-------- Data for the task

(** * Octahedral distortion analysis: [polyhedron_analysis.py]

    A shallow embedding of the analysis pipeline of [polyhedron_analysis.py]
    and the properties its specification states about it.

    Modelling conventions.
    - numpy's float64 scalars are idealised as the real numbers [R]; numpy
      arrays of shape (3,) are triples, arrays of shape (n,3) are lists of
      triples and 1-d arrays are lists.  Rounding, overflow and NaN are
      outside this model.
    - Python integers used as indices are [Z]; sequence indexing follows
      Python (a negative index counts from the end, an index out of range
      raises).
    - An uncaught Python exception and the two [sys.exit(1)] paths are the
      three constructors of [failure]; a function that can raise returns a
      [result].
    - pymatgen and CrystalNN are not part of the repository: the neighbour
      query, the order matcher, the lattice conversion and the content of
      the basis file are inputs of the model ([External], [Lattice]). *)

From Stdlib Require Import String.
From Stdlib Require Import Reals Lra Lia List ZArith.
From Stdlib Require Import Permutation Sorted.
Import ListNotations.
Open Scope R_scope.

(** ** Failures and the error monad *)

Inductive failure : Type :=
| BasisLoadError      (* 'IOError: failed reading from ...', sys.exit(1) *)
| CoordinationError   (* 'failed to find nearest neighbours', sys.exit(1) *)
| Uncaught.           (* an exception raised by indexing, numpy or pymatgen *)

Inductive result (A : Type) : Type :=
| Ok (a : A)
| Fail (e : failure).

Arguments Ok {A} a.
Arguments Fail {A} e.

Definition bind {A B : Type} (c : result A) (k : A -> result B) : result B :=
  match c with
  | Ok a => k a
  | Fail e => Fail e
  end.

Notation "x <- c ;; k" := (bind c (fun x => k))
  (at level 61, c at next level, right associativity).
Notation "' pat <- c ;; k" := (bind c (fun x => match x with pat => k end))
  (at level 61, pat pattern, c at next level, right associativity).

Definition raising {A : Type} (o : option A) : result A :=
  match o with
  | Some a => Ok a
  | None => Fail Uncaught
  end.

Fixpoint mapM {A B : Type} (f : A -> result B) (l : list A) : result (list B) :=
  match l with
  | [] => Ok []
  | x :: l' => y <- f x ;; ys <- mapM f l' ;; Ok (y :: ys)
  end.

(** ** Python sequences and dictionaries *)

Module Py.

(** [l[i]]: a negative [i] counts from the end; out of range is IndexError. *)
Definition index {A : Type} (l : list A) (i : Z) : option A :=
  let n := Z.of_nat (length l) in
  if (0 <=? i)%Z then nth_error l (Z.to_nat i)
  else if (- n <=? i)%Z then nth_error l (Z.to_nat (n + i))
  else None.

Definition getitem {A : Type} (l : list A) (i : Z) : result A :=
  raising (index l i).

(** [l[a:a+n]] for non-negative [a] and [n]: slices are clipped, never raise. *)
Definition slice {A : Type} (l : list A) (a n : nat) : list A :=
  firstn n (skipn a l).

(** A [dict] with string keys, in insertion order. *)
Definition dict (V : Type) : Type := list (string * V).

Definition keys {V : Type} (d : dict V) : list string := map fst d.

Fixpoint lookup {V : Type} (d : dict V) (k : string) : option V :=
  match d with
  | [] => None
  | (k', v) :: d' => if String.eqb k k' then Some v else lookup d' k
  end.

(** [d[k]]: KeyError when [k] is absent. *)
Definition dict_getitem {V : Type} (d : dict V) (k : string) : result V :=
  raising (lookup d k).

(** [sorted(l, key=key)]: ascending in [key], stable. *)
Fixpoint insert_by {A : Type} (key : A -> R) (x : A) (l : list A) : list A :=
  match l with
  | [] => [x]
  | y :: l' =>
      if Rlt_dec (key y) (key x) then y :: insert_by key x l'
      else x :: y :: l'
  end.

Definition sorted {A : Type} (key : A -> R) (l : list A) : list A :=
  fold_right (insert_by key) [] l.

End Py.

(** ** numpy on vectors of shape (3,), arrays of shape (n,3) and 1-d arrays *)

Definition vec3 : Type := (R * R * R)%type.
Definition mat3 : Type := (vec3 * vec3 * vec3)%type.   (* the three rows *)

Module Np.

Definition zeros3 : vec3 := (0, 0, 0).

Definition add (a b : vec3) : vec3 :=
  let '(a1, a2, a3) := a in let '(b1, b2, b3) := b in
  (a1 + b1, a2 + b2, a3 + b3).

Definition sub (a b : vec3) : vec3 :=
  let '(a1, a2, a3) := a in let '(b1, b2, b3) := b in
  (a1 - b1, a2 - b2, a3 - b3).

Definition div (a : vec3) (s : R) : vec3 :=
  let '(a1, a2, a3) := a in (a1 / s, a2 / s, a3 / s).

(** [np.sum(a * a)] for [a] of shape (3,). *)
Definition sumsq (a : vec3) : R :=
  let '(a1, a2, a3) := a in a1 * a1 + a2 * a2 + a3 * a3.

Definition eye3 : mat3 := ((1, 0, 0), (0, 1, 0), (0, 0, 1)).

Definition transpose (m : mat3) : mat3 :=
  let '((m11, m12, m13), (m21, m22, m23), (m31, m32, m33)) := m in
  ((m11, m21, m31), (m12, m22, m32), (m13, m23, m33)).

(** [np.dot(v, m)]: the row vector [v] times the matrix [m]. *)
Definition vecmat (v : vec3) (m : mat3) : vec3 :=
  let '(v1, v2, v3) := v in
  let '((m11, m12, m13), (m21, m22, m23), (m31, m32, m33)) := m in
  (v1 * m11 + v2 * m21 + v3 * m31,
   v1 * m12 + v2 * m22 + v3 * m32,
   v1 * m13 + v2 * m23 + v3 * m33).

(** [np.dot(m, v)] and [np.tensordot(m, v, axes=1)]: [m] times the column [v]. *)
Definition matvec (m : mat3) (v : vec3) : vec3 :=
  let '(v1, v2, v3) := v in
  let '((m11, m12, m13), (m21, m22, m23), (m31, m32, m33)) := m in
  (m11 * v1 + m12 * v2 + m13 * v3,
   m21 * v1 + m22 * v2 + m23 * v3,
   m31 * v1 + m32 * v2 + m33 * v3).

Definition matmul (a b : mat3) : mat3 :=
  let '(r1, r2, r3) := a in (vecmat r1 b, vecmat r2 b, vecmat r3 b).

(** [np.sum] of a 1-d array. *)
Definition sum (l : list R) : R := fold_right Rplus 0 l.

(** [np.mean] of a 1-d array. *)
Definition mean (l : list R) : R := sum l / INR (length l).

(** [np.sum(a, axis=0)] and [np.mean(a, axis=0)] for [a] of shape (n,3). *)
Definition sum_axis0 (a : list vec3) : vec3 := fold_right add zeros3 a.

Definition mean_axis0 (a : list vec3) : vec3 :=
  div (sum_axis0 a) (INR (length a)).

(** [a.ravel()] for [a] of shape (n,3). *)
Definition ravel (a : list vec3) : list R :=
  flat_map (fun p => let '(x, y, z) := p in [x; y; z]) a.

----------------

What is required
With the line that has "raising (lookup d k)." as the first and the line that has "(a1 - b1, a2 - b2, a3 - b3)." as the last, repeat exactly that run of lines above and no more.

Written solution
  raising (lookup d k).

(** [sorted(l, key=key)]: ascending in [key], stable. *)
Fixpoint insert_by {A : Type} (key : A -> R) (x : A) (l : list A) : list A :=
  match l with
  | [] => [x]
  | y :: l' =>
      if Rlt_dec (key y) (key x) then y :: insert_by key x l'
      else x :: y :: l'
  end.

Definition sorted {A : Type} (key : A -> R) (l : list A) : list A :=
  fold_right (insert_by key) [] l.

End Py.

(** ** numpy on vectors of shape (3,), arrays of shape (n,3) and 1-d arrays *)

Definition vec3 : Type := (R * R * R)%type.
Definition mat3 : Type := (vec3 * vec3 * vec3)%type.   (* the three rows *)

Module Np.

Definition zeros3 : vec3 := (0, 0, 0).

Definition add (a b : vec3) : vec3 :=
  let '(a1, a2, a3) := a in let '(b1, b2, b3) := b in
  (a1 + b1, a2 + b2, a3 + b3).

Definition sub (a b : vec3) : vec3 :=
  let '(a1, a2, a3) := a in let '(b1, b2, b3) := b in
  (a1 - b1, a2 - b2, a3 - b3).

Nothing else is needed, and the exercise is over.